**** Exercise material ****

(** The items of a batch record, from position [at_].  The subtraction wraps
    around: in a record with a key length beyond its end the code reads past
    the buffer, where the model reads what is left of it. *)
Fixpoint replay_items (count : nat) (s : sstore) (t : topic) (keyed : bool) (b : bytes) (at_ : Z)
    : Z * Z * sstore * topic :=
  match count with
  | O => (0, at_, s, t)
  | S count =>
      let header := if keyed then 26 else 24 in
      if zlen b <? at_ + header then (-1, at_, s, t)
      else
        let dl := get32 (from b (at_ + (if keyed then 22 else 20))) in
        let kl := if keyed then get16 (from b (at_ + 20)) else 0 in
        if u64 (zlen b - at_ - header - kl) <? dl then (-1, at_, s, t)
        else
          let '(rc, s, t) :=
            append_memory s t (get32 (from b at_)) (get64 (from b (at_ + 4))) (get64 (from b (at_ + 12)))
              (part_of b (at_ + header + dl) kl) (part_of b (at_ + header) dl) in
          if negb (rc =? 0) then (-1, at_, s, t)
          else replay_items count s t keyed b (at_ + header + dl + kl)
  end.

(** Unlinking the first topic of that name. *)
Fixpoint remove_topic (l : list topic) (name : bytes) : list topic :=
  match l with
  | [] => []
  | x :: l => if name_eqb (t_name x) name then l else x :: remove_topic l name
  end.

****

- Exercise objective -
Beginning with the line that contains "match l with", write out every line through the end of the entries above, exactly.

- Response -
  match l with
  | [] => []
  | x :: l => if name_eqb (t_name x) name then l else x :: remove_topic l name
  end.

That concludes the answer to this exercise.